Insulin resistance is a major pathophysiological factor in the development of
type 2 diabetes, occurring mainly in muscle, adipose tissues, and liver leading to reduced
glucose uptake and utilization and increased
glucose production. The prevalence and rising incidence of diabetes emphasized the need to explore new molecular targets and strategies to develop novel
antihyperglycemic agents.
Protein Tyrosine Phosphatase 1B (PTP 1B) has recently emerged as a promising molecular level legitimate therapeutic target in the effective management of
type 2 diabetes. PTP 1B, a cytosolic nonreceptor
PTPase, has been implicated as a negative regulator of
insulin signal transduction.
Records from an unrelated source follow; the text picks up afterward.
(** ** The units *)

Lemma lookup_settled n V L t name v description s :
  settled n V L s -> name ∉ dom (datas s) -> legal name = true ->
  exists s', lookup_default t name v description s = (Ok (Some name), s') /\ settled n V L s' /\
    dom (datas s') = dom (datas s) ∪ {[name]}.
Proof.
  intros [[Hpos Hids] Hcount Hok Hval Hset] Hn%not_elem_of_dom Hl. rewrite lookup_default_run, Hn, Hl. eexists. split; [done|].
  assert (Hother : forall k c, datas s !! setting_name k = Some c -> setting_name k <> name) by (intros k c Hc He; congruence).
  split; [|cbn; rewrite dom_insert_L; set_solver].
  split; [split| | | |]; cbn [store set_datas datas funcId world]; try done.
  - intros q d id. rewrite lookup_insert_Some. intros [[<- <-]|[_ Hd]]; [|by eapply Hids]. by intros [? ?].
  - intros q d id cb. rewrite lookup_insert_Some. intros [[<- <-]|[_ Hd]]; [done|by eapply Hok].
  - intros k Hk. destruct (Hval k Hk) as (c & Hc & Hg). exists c. by rewrite lookup_insert_ne by (intros He; by eapply Hother).
  - intros k Hk. destruct (Hset k Hk) as (c & id & cb & Hc & Hcb). exists c, id, cb.
    by rewrite lookup_insert_ne by (intros He; by eapply Hother).
Qed.

Lemma copy_settled n V L k s :
  settled n V L s -> setting_name k ∈ dom (datas s) ->
  exists s', copy k (Some (setting_name k)) s = (Ok tt, s') /\ settled n (k :: V) L s' /\ dom (datas s') = dom (datas s).
Proof.
  intros [Hids Hcount Hok Hval Hset] [c Hc]%elem_of_dom. unfold copy. cbn [deref_var].
  rewrite (bind_ok (mret _) _ s (setting_name k) s) by done.
  rewrite (bind_ok (getValue _) _ s (m_val c) s) by (unfold getValue; by rewrite (bind_ok _ _ _ _ _ (the_var_run _ c s Hc))).
  eexists. split; [reflexivity|]. split; [|done]. split; [done..| |done].
  intros k' [->|Hk]%elem_of_cons; cbn [world set_world fst datas]; rewrite ?get_set_setting.
  - exists c. by rewrite decide_True.
  - destruct (Hval k' Hk) as (d & Hd & Hg). exists d. split; [done|]. case_decide as He; [|done]. subst. congruence.
Qed.

Lemma follow_settled n V L k s :
  settled n V L s -> setting_name k ∈ dom (datas s) -> n + 1 < 2 ^ 64 ->
  exists s', follow k (Some (setting_name k)) s = (Ok tt, s') /\ settled (n + 1) V (k :: L) s' /\ dom (datas s') = dom (datas s).
Proof.
  intros [Hids Hcount Hok Hval Hset] [c Hc]%elem_of_dom Hn.
  destruct (addListener_run (setting_name k) c (on_change k) s Hc Hids) as (id & s' & Hrun & Hfresh & Hids' & Hd & Hw & Hf).
  { specialize (Hcount (cv_type c)). lia. }
  exists s'. split.
  { unfold follow. cbn [deref_var]. rewrite (bind_ok (mret _) _ s (setting_name k) s) by done. by rewrite (bind_ok _ _ _ _ _ Hrun). }
  destruct (on_change_ok k) as [Hl Hs].
  split; [|rewrite Hd; apply dom_insert_lookup_L; by eexists]. split; [done| | | |].
  - intros t. rewrite Hf. specialize (Hcount t). case_decide; lia.
  - intros q d i cb. rewrite Hd, lookup_insert_Some. intros [[<- <-]|[_ Hq]]; [|by eapply Hok]. cbn.
    rewrite lookup_insert_Some. intros [[<- <-]|[_ Hi]]; [done|by apply (Hok _ c i)].
  - intros k' Hk. destruct (Hval k' Hk) as (d & Hdd & Hg). rewrite Hd, Hw.
    destruct (decide (k' = k)) as [->|Hne]; [|exists d; rewrite lookup_insert_ne by (intros He%setting_name_inj; congruence); done].
    eexists. rewrite lookup_insert_eq. split; [done|]. cbn. by simplify_eq.
  - intros k' Hk. rewrite Hd. destruct (decide (k' = k)) as [->|Hne].
    + eexists _, id, (on_change k). rewrite lookup_insert_eq. split; [done|]. cbn. by rewrite lookup_insert_eq.
    + apply elem_of_cons in Hk as [->|Hk]; [done|]. destruct (Hset k' Hk) as (d & i & cb & Hdd & Hcb & Hss).
      exists d, i, cb. by rewrite lookup_insert_ne by (intros He%setting_name_inj; congruence).
Qed.
Lemma settled_weaken n n' V V' L L' s : settled n V L s -> n <= n' -> V' ⊆ V -> L' ⊆ L -> settled n' V' L' s.
Proof.
  intros [Hids Hcount Hok Hval Hset] Hn HV HL. split; try done; [|by auto..].
  intros t. specialize (Hcount t). lia.
Qed.

(** A unit makes its variables, whose names are new, and puts its globals in step. *)
Definition unit_ok (u : M (Config Ty Z W) unit) (names : list str) (ks : list Setting) : Prop :=
  forall n V L s, settled n V L s -> n + 4 < 2 ^ 64 -> (forall name, name ∈ names -> name ∉ dom (datas s)) ->
  exists s', u s = (Ok tt, s') /\ settled (n + 4) (ks ++ V) (ks ++ L) s' /\ dom (datas s') = dom (datas s) ∪ list_to_set names.

(** A [lookup], a [copy] or a [follow] at the head of a unit. *)
Ltac unit_step lemma H s' H' D' :=
  let R := fresh "R" in
  edestruct lemma as (s' & R & H' & D'); [exact H|..|try rewrite (bind_ok _ _ _ _ _ R)].
Ltac global_step lem k H s' H' D' :=
  let R := fresh "R" in
  edestruct (lem _ _ _ k _ H) as (s' & R & H' & D'); [..|try rewrite (bind_ok _ _ _ _ _ R)].

(** Membership in what the steps so far have made of the registry. *)
Ltac doms := repeat match goal with Hd : dom (datas ?s) = _ |- context [dom (datas ?s)] => rewrite Hd end.
Ltac in_dom := doms; rewrite ?elem_of_union, ?elem_of_singleton; auto 10.
Ltac new_name Hnew :=
  doms; rewrite ?not_elem_of_union, ?not_elem_of_singleton; repeat apply conj;
  first [apply Hnew; rewrite ?elem_of_cons; by auto 10 | by intros He%setting_name_inj].
Ltac unit_end H :=
  eexists; split; [eassumption || reflexivity|]; split;
  [eapply settled_weaken; [exact H|lia|intros k; rewrite ?elem_of_app, ?elem_of_cons, ?elem_of_nil; tauto..]
  |doms; apply set_eq; intros x; rewrite ?elem_of_union, elem_of_list_to_set, ?elem_of_singleton, ?elem_of_cons, ?elem_of_nil; tauto].

Lemma hook_unit_ok : unit_ok hook_unit [setting_name Connect] [Connect].
Proof.
  intros n V L s H0 Hn Hnew. unfold hook_unit.
  unit_step (lookup_settled n V L TInt (setting_name Connect)) H0 s1 H1 D1; [new_name Hnew|reflexivity|].
  global_step copy_settled Connect H1 s2 H2 D2; [in_dom|].
  global_step follow_settled Connect H2 s3 H3 D3; [in_dom|lia|].
  unit_end H3.
Qed.

Lemma plain_unit_ok t name v d : legal name = true -> unit_ok (lookup_default t name v d ;; mret tt) [name] [].
Proof.
  intros Hl n V L s H0 Hn Hnew. unit_step (lookup_settled n V L t name v d) H0 s1 H1 D1; [new_name Hnew|done|].
  unit_end H1.
Qed.

Abbreviation http_settings := [RequestBuffer; RequestMaxBody; ResponseBuffer; ResponseMaxBody].

Lemma http_unit_ok : unit_ok http_unit (setting_name <$> http_settings) http_settings.
Proof.
  intros n V L s H0 Hn Hnew. unfold http_unit. cbn [fmap list_fmap] in *.
  unit_step (lookup_settled n V L TUint64 (setting_name RequestBuffer)) H0 s1 H1 D1; [new_name Hnew|reflexivity|].
  unit_step (lookup_settled n V L TUint64 (setting_name RequestMaxBody)) H1 s2 H2 D2; [new_name Hnew|reflexivity|].
  unit_step (lookup_settled n V L TUint64 (setting_name ResponseBuffer)) H2 s3 H3 D3; [new_name Hnew|reflexivity|].
  unit_step (lookup_settled n V L TUint64 (setting_name ResponseMaxBody)) H3 s4 H4 D4; [new_name Hnew|reflexivity|].
  global_step copy_settled RequestBuffer H4 s5 H5 D5; [in_dom|].
  global_step copy_settled RequestMaxBody H5 s6 H6 D6; [in_dom|].
  global_step copy_settled ResponseBuffer H6 s7 H7 D7; [in_dom|].
  global_step copy_settled ResponseMaxBody H7 s8 H8 D8; [in_dom|].
  global_step follow_settled RequestBuffer H8 s9 H9 D9; [in_dom|lia|].
  global_step follow_settled RequestMaxBody H9 s10 H10 D10; [in_dom|lia|].
  global_step follow_settled ResponseBuffer H10 s11 H11 D11; [in_dom|lia|].
  global_step follow_settled ResponseMaxBody H11 s12 H12 D12; [in_dom|lia|].
  unit_end H12.
Qed.
(** The units with the names and globals of each. *)
Abbreviation spec := (M (Config Ty Z W) unit * list str * list Setting)%type.
Definition specs : list spec :=
  [(hook_unit, [setting_name Connect], [Connect]); (http_unit, setting_name <$> http_settings, http_settings);
   (fiber_unit, [lit "fiber.stack_size"], []); (tcpserver_unit, [lit "tcp_server.read_timeout"], [])].

Lemma specs_ok : Forall (fun x : spec => unit_ok x.1.1 x.1.2 x.2) specs.
Proof.
  repeat constructor; [apply hook_unit_ok|apply http_unit_ok|by apply plain_unit_ok..].
Qed.

Lemma static_init_ok (l : list spec) n V L s :
  Forall (fun x : spec => unit_ok x.1.1 x.1.2 x.2) l -> NoDup (concat ((fun x : spec => x.1.2) <$> l)) ->
  settled n V L s -> n + 4 * Z.of_nat (length l) < 2 ^ 64 ->
  (forall name, name ∈ concat ((fun x : spec => x.1.2) <$> l) -> name ∉ dom (datas s)) ->
  exists n' V' L' s', static_init ((fun x : spec => x.1.1) <$> l) s = (Ok tt, s') /\ settled n' V' L' s' /\
    V ++ concat (l.*2) ⊆ V' /\ L ++ concat (l.*2) ⊆ L'.
Proof.
  intros Hl. revert n V L s. induction Hl as [|[[u names] ks] l Hu Hl IH]; intros n V L s Hnd Hs Hn Hnew.
  { exists n, V, L, s. cbn. rewrite !app_nil_r. done. }
  cbn [fmap list_fmap concat fst snd] in *. apply NoDup_app in Hnd as (_ & Hdis & Hnd). cbn [length] in Hn.
  destruct (Hu n V L s Hs) as (s1 & R1 & H1 & D1); [lia|intros name Hin; apply Hnew, elem_of_app; by left|].
  destruct (IH (n + 4) (ks ++ V) (ks ++ L) s1 Hnd H1) as (n' & V' & L' & s' & R & Hs' & HV & HL); [lia| |].
  { intros name Hin. rewrite D1, not_elem_of_union, elem_of_list_to_set. split; [apply Hnew, elem_of_app; by right|].
    intros Hin'. by apply (Hdis name Hin'). }
  exists n', V', L', s'. cbn [static_init]. rewrite (bind_ok _ _ _ _ _ R1). split; [done|]. split; [done|].
  split; intros k Hk; [apply HV|apply HL]; revert Hk; rewrite !elem_of_app; tauto.
Qed.

(** ** What a program does with its configuration *)

Context {N : Type} `{Yaml N}.

Inductive change : Config Ty Z W -> Config Ty Z W -> Prop :=
| change_set p v r s s' : setValue iteration p v s = (r, s') -> change s s'
| change_text p text r s s' : fromString FromStr iteration p text s = (r, s') -> change s s'
| change_load fuel (file : option N) r s s' : LoadFromConf FromStr iteration fuel file s = (r, s') -> change s s'
| change_lookup t name v d r s s' : lookup_default t name v d s = (r, s') -> change s s'
| change_listen p c cb r s s' : datas s !! p = Some c -> funcId s (cv_type c) + 1 < 2 ^ 64 -> listener_ok p cb ->
    addListener p cb s = (r, s') -> change s s'.

(** The start of a program: no variables, the globals as they are declared. *)
Definition new_registry (u : U) : Config Ty Z W := mkConfig ∅ (fun _ => 0) (initial_settings, u).

Definition in_step s : Prop := forall k, exists c, datas s !! setting_name k = Some c /\ get_setting k (world s).1 = u64 (m_val c).

Abbreviation all_settings := (Connect :: http_settings).

Lemma change_keeps s s' n : settled n all_settings all_settings s -> change s s' -> exists n', settled n' all_settings all_settings s'.
Proof.
  intros Hs Hc. destruct Hc as [p v r s s' R|p text r s s' R|fuel file r s s' R|t name v d r s s' R|p c cb r s s' Hc Hn Hok R].
  - exists n. by eapply setValue_keeps.
  - exists n. by eapply fromString_keeps.
  - exists n. by eapply LoadFromConf_keeps.
  - exists n. destruct (datas s !! name) as [c|] eqn:Hd; [|destruct (legal name) eqn:Hl].
    + rewrite lookup_default_run, Hd in R. by injection R as _ <-.
    + destruct (lookup_settled n _ _ t name v d s Hs) as (s1 & R1 & H1 & _); [by apply not_elem_of_dom|done|]. congruence.
    + rewrite lookup_default_run, Hd, Hl in R. by injection R as _ <-.
  - exists (n + 1). destruct Hs as [Hids Hcount Hoks Hval Hset].
    destruct (addListener_run p c cb s Hc Hids Hn) as (id & s1 & R1 & Hfresh & Hids' & Hd & Hw & Hf).
    assert (s1 = s') as <- by congruence. split; [done| | | |].
    + intros t. rewrite Hf. specialize (Hcount t). case_decide; lia.
    + intros q d i cb'. rewrite Hd, lookup_insert_Some. intros [[<- <-]|[_ Hq]]; [|by eapply Hoks]. cbn.
      rewrite lookup_insert_Some. intros [[<- <-]|[_ Hi]]; [done|by eapply Hoks].
    + intros k Hk. destruct (Hval k Hk) as (d & Hdd & Hg). rewrite Hd, Hw. destruct (decide (p = setting_name k)) as [->|Hne].
      * eexists. rewrite lookup_insert_eq. split; [done|]. cbn. congruence.
      * exists d. by rewrite lookup_insert_ne.
    + intros k Hk. destruct (Hset k Hk) as (d & i & cb' & Hdd & Hcb & Hss). rewrite Hd. destruct (decide (p = setting_name k)) as [->|Hne].
      * eexists _, i, cb'. rewrite lookup_insert_eq. split; [done|]. cbn. split; [|done]. rewrite lookup_insert_ne; congruence.
      * exists d, i, cb'. by rewrite lookup_insert_ne.
Qed.
Lemma value_loop_ok fuel start h x0 (Q : option header_states -> locals -> Prop) x :
  in_value x0 h x -> (p x <= len)%nat -> (len - p x < fuel)%nat ->
  (forall r x', value_end x0 r x' -> Q r x') ->
  W (value_loop settings max_header_size data lenient fuel start h) Q x.
Proof.
  revert h x. induction fuel as [|fuel IH]; intros h x Hi Hp Hf HQ; [lia|]. cbn [value_loop]. unfold HttpExecute.len.
  do 2 wp_step. destruct (Nat.eqb_spec (p x) len); [wp_step; apply HQ; by left|].
  wp_step. apply read_ch_ok; [lia|]. intros c Hc.
  pose proof (in_value_p x0 h c (p x) x Hi ltac:(lia)) as Hi1. change (x_p (fun _ => p x) (x_ch c x)) with (x_ch c x) in Hi1.
  assert (p x < len)%nat by lia. pose proof (v_le _ _ _ Hi). pose proof (inv_errno 0 x (v_inv _ _ _ Hi)) as Hok.
  pose proof (inv_parser 0 x (v_inv _ _ _ Hi)) as [Hv _].
  assert (Hm : forall m, mark cb_header_value x = Some m -> (m <= p x)%nat).
  { intros m Hf'. by apply (inv_marks 0 x (v_inv _ _ _ Hi) cb_header_value). }
  do 2 wp_step. cbn [ch x_ch]. destruct (eqc c CR) eqn:Ecr; [|destruct (eqc c LF) eqn:Elf].
  - unfold set_hs, CALLBACK_DATA. do 7 wp_step.
    apply wp_data; [done|cbn; lia|intros m Hf'; specialize (Hm m Hf'); cbn; lia|]. intros st tr. wp_step. apply HQ. right.
    split; [|cbn; by split; [done|lia]].
    exact (value_done x0 h (set_header_state h (parser x)) (nread x) st tr (x_ch c x) Hi1 Hok Hv).
  - unfold set_hs, CALLBACK_DATA_NOADVANCE. do 3 wp_step. apply wp_count; [cbn; lia|]. intros r _. do 5 wp_step.
    apply wp_data; [done|cbn; lia|intros m Hf'; specialize (Hm m Hf'); cbn; lia|]. intros st tr. wp_step. apply HQ.
    split; [|cbn; by split; [done|lia]]. exact (value_done x0 h (set_header_state h (parser x)) r st tr (x_ch c x) Hi1 Hok Hv).
  - wp_step. wp_step; [apply wp_fails; [done|cbn; lia]|]. wp_step.
    apply (value_char_ok _ h c _ x0); [done|cbn; lia|lia|done|by rewrite Ecr, Elf|]. intros h' x' Hi' Hp'. cbn in Hp'.
    do 2 wp_step. apply IH; [|cbn; lia|cbn; lia|done].
    destruct Hi' as [Hi'' Hs' Hh' Hle Hmk]. split; [apply inv_p; [done|lia]|done|done|cbn; lia|].
    intros f. rewrite <- Hmk. by destruct f.
Qed.

Lemma header_value_ok x :
  p_state x = s_header_value -> inv 1 x -> (p x < len)%nat ->
  W (header_value settings max_header_size data lenient) (turn_ok (p x) s_header_value) x.
Proof.
  intros Hs Hi Hp. unfold header_value.
  assert (Hi0 : inv 0 x) by (destruct Hi as [? Hq ?]; split; [done| |done]; rewrite Hs in *; exact Hq).
  assert (Hh : value_state (pr_header_state (parser x)) = true).
  { pose proof (inv_parser 0 x Hi0) as Hq. rewrite Hs in Hq. apply Hq. }
  do 5 wp_step. apply (value_loop_ok _ _ _ x); [by split|lia|unfold HttpExecute.len; lia|]. intros [h|] x' He.
  2:{ destruct He as (Hi' & Hs' & Hp'). wp_step. apply turn_intro; [done|lia|]. rewrite Hs'. cbn. lia. }
  assert (Hend : exists x2, inv 0 x2 /\ (p x2 < len)%nat /\ (p x <= p x2)%nat /\ p_state x2 <> s_chunk_size_start /\
    x2 = x_p (fun _ => if (p x' =? len)%nat then pred (p x') else p x') (x_parser (set_header_state h) x')).
  { eexists. split_and!; [| | | |reflexivity]; destruct He as [[[Hi' Hs' Hh' Hle Hm] He]|(Hi' & Hs' & Hp')].
    - assert (Hi2 : inv 0 (x_parser (set_header_state h) x')).
      { apply (inv_header 0 s_header_value (set_header_state h (parser x')) x'); [done|done|by apply Hi'| |done].
        by apply (inv_parser 0 x' Hi'). }
      destruct Hi2 as [? ? Hmk]. split; [done|done|]. intros f m Hf. cbn [p x_p x_parser]. rewrite He, Nat.eqb_refl.
      destruct (Hmk f m ltac:(by destruct f)) as [Ha _]. split; [done|].
      assert (mark f x = Some m) as Hfx by (rewrite <- Hm; by destruct f).
      destruct (inv_marks 0 x Hi0 f m Hfx). lia.
    - destruct Hi' as [Hok Hq Hm]. cbn [p_state x_p x_parser] in *. split; [done| |].
      + cbn. rewrite Hs' in *. exact Hq.
      + intros f m Hf. cbn. destruct (Nat.eqb_spec (p x') len); [lia|]. apply Hm. by destruct f.
    - cbn. rewrite He, Nat.eqb_refl. lia.
    - cbn. destruct (Nat.eqb_spec (p x') len); lia.
    - cbn. rewrite He, Nat.eqb_refl. lia.
    - cbn. destruct (Nat.eqb_spec (p x') len); lia.
    - cbn. by rewrite Hs'.
    - cbn. by rewrite Hs'. }
  destruct Hend as (x2 & Hi2 & Hp2 & Hle2 & Hs2 & Ex2). unfold set_hs, HttpExecute.len. do 5 wp_step.
  assert (Hcount : W (n ← the p; COUNT_HEADER_SIZE max_header_size (n - p x) ;; mret Break) (turn_ok (p x) s_header_value) x2).
  { do 3 wp_step. apply wp_count; [lia|]. intros r _. wp_step. apply turn_intro; [by apply inv_nread|cbn; lia|done]. }
  wp_step; cbn [p x_parser] in H; rewrite H in Ex2; rewrite Ex2 in Hcount; [wp_step|]; exact Hcount.
Qed.

(** ** The loop on the data *)

Lemma switch_ok x :
  inv 1 x -> (p x < len)%nat -> W (switch settings max_header_size data lenient) (turn_ok (p x) (p_state x)) x.
Proof.
  intros Hi Hp. unfold switch. do 4 wp_step.
  destruct (p_state x) eqn:Hs;
    first [ by apply start_line_ok | by apply status_line_ok | by apply start_req_ok | by apply req_method_ok
          | by apply request_url_ok | by apply request_version_ok | by apply header_field_start_ok
          | by apply header_field_ok | by apply header_value_discard_ws_ok | by apply header_value_start_ok
          | by apply header_value_ok | by apply header_end_ok | by apply headers_almost_done_ok
          | by apply headers_done_ok | by apply body_ok | by apply chunked_ok ].
Qed.

Lemma inv_other n x : inv 0 x -> p_state x <> s_chunk_size_start -> inv n x.
Proof.
  intros [Hok [Hv Hq] Hm] Hs. split; [done| |done]. split; [done|]. by destruct (p_state x).
Qed.

Lemma rank_bounds s : (1 <= rank s <= 4)%nat.
Proof. destruct s; cbn; lia. Qed.

Lemma reexecute_ok fuel (Q : unit -> _) x :
  inv 1 x -> (p x < len)%nat -> (rank (p_state x) <= fuel)%nat ->
  (forall x', inv 0 x' -> (p x <= p x' < len)%nat -> Q tt x') ->
  W (reexecute settings max_header_size data lenient fuel) Q x.
Proof.
  revert x. induction fuel as [|fuel IH]; intros x Hi Hp Hr HQ; [pose proof (rank_bounds (p_state x)); lia|].
  cbn [reexecute]. wp_step. eapply wp_mono; [by apply switch_ok|]. intros [|] x' (Hi' & Hp' & Hr').
  - wp_step. by apply HQ.
  - pose proof (rank_bounds (p_state x)). apply IH; [|lia|lia|intros x2 Hi2 Hp2; apply HQ; [done|lia]]. apply inv_other; [done|].
    intros E. rewrite E in Hr'. cbn in Hr'. lia.
Qed.

Lemma one_byte_ok (Q : unit -> _) x :
  inv 0 x -> (p x < len)%nat -> (forall x', inv 0 x' -> (p x < p x' <= len)%nat -> Q tt x') ->
  W (one_byte settings max_header_size data lenient) Q x.
Proof.
  intros Hi Hp HQ. unfold one_byte. wp_step. apply read_ch_ok; [done|]. intros c _. pose proof (inv_ch c 0 x Hi) as Hi'.
  assert (Hrest : forall r, (p_state x = s_chunk_size_start -> r = 1) ->
    W (reexecute settings max_header_size data lenient 5 ;; upd (x_p S)) Q (x_nread r (x_ch c x))).
  { intros r Hr. wp_step. apply reexecute_ok; [|done| |].
    - destruct Hi' as [Hok [Hv Hq] Hm]. split; [done| |].
      + cbn. split; [done|]. cbn in Hq. destruct (p_state x) eqn:Hs; try done. destruct Hq as [Hc _]. split; [done|by apply Hr].
      + intros f m Hf. apply Hm. by destruct f.
    - cbn. pose proof (rank_bounds (p_state x)). lia.
    - intros x' Hi1 Hp1. cbn in Hp1. wp_step. apply HQ; [apply inv_p; [done|lia]|cbn; lia]. }
  do 3 wp_step. wp_step.
  - apply wp_count; [cbn; lia|]. intros r ->. apply Hrest. intros Hs. cbn.
    pose proof (inv_parser 0 x Hi) as [_ Hq]. rewrite Hs in Hq. by destruct Hq as [_ ->].
  - replace (x_ch c x) with (x_nread (nread x) (x_ch c x)) by by destruct x. apply Hrest. intros Hs. cbn in H. by rewrite Hs in H.
Qed.
Lemma req_method_next q m i c st nr n k ms t m' :
  0 <= m < 34 -> 0 <= i < 100 -> c <> x00 -> c <> " "%byte -> method_next m i c = Some m' ->
  exec 5 (loc (at_method q m i) st nr s_req_method n k c ms t) =
  (inl tt, loc (at_method q m' (i + 1)) st nr s_req_method n k c ms t).
Proof.
  intros Hm Hi H0 Hsp Hn. unfold method_next in Hn.
  cbn [reexecute]. unfold switch, mbind, X_bind, the. cbn [p_state ch loc]. unfold req_method, mbind, X_bind, the.
  unfold eqc at 1. rewrite bool_decide_false by done. cbn [only_if]. unfold mret, X_ret. cbn [parser loc].
  cbn [pr_method pr_index set_index set_method set_nread set_state at_method].
  rewrite (wrap_small 8 m), (wrap_small 7 i) by (unfold unsigned_range; lia).
  destruct (matcher_at m i) as [d|]; [|done]. unfold eqc at 1. rewrite bool_decide_false by done. cbn [andb].
  destruct (eqc c d) eqn:Ec; [injection Hn as <-|destruct (_ || _); [rewrite Hn|done]].
  all: unfold with_parser, upd, loc, x_parser, at_method; cbn; rewrite (wrap_small 7 i) by (unfold unsigned_range; lia); done.
Qed.

Lemma start_req_first q c m0 st nr n k t :
  pr_errno q = HPE_OK -> first_method c = Some m0 ->
  exists st' e, exec 5 (loc q st nr s_start_req n k c None t) =
    (inl tt, loc (at_method (new_message q) m0 1) st' nr s_req_method n k c None (t ++ [e])) /\ seen e = message_begin.
Proof.
  intros Hok Hf. destruct q. cbn in Hok. subst pr_errno.
  exists s_req_method, (Notify cb_message_begin (set_nread nr (set_state s_req_method (at_method (new_message (mkHP pr_type pr_flags pr_state
    pr_header_state pr_index pr_lenient pr_nread pr_content_length pr_http_major pr_http_minor pr_status_code pr_method HPE_OK pr_upgrade)) m0 1)))).
  destruct rq; destruct c; try discriminate; injection Hf as <-; (split; [vm_compute; reflexivity|done]).
Qed.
Therefore, PTP 1B inhibitors would increase
insulin sensitivity by blocking the PTP 1B-mediated negative
insulin signaling pathway and might be an attractive target for
type 2 diabetes mellitus and
obesity. With X-ray crystallography and NMR-based fragment screening, the binding interactions of several classes of inhibitors have been elucidated, which could help the design of future PTP 1B inhibitors. The
drug discovery research in PTP 1B is a challenging area to work with and many
pharmaceutical organizations and academic research laboratories are focusing their research toward the development of potential PTP 1B inhibitors which would prove to be a milestone for the management of diabetes.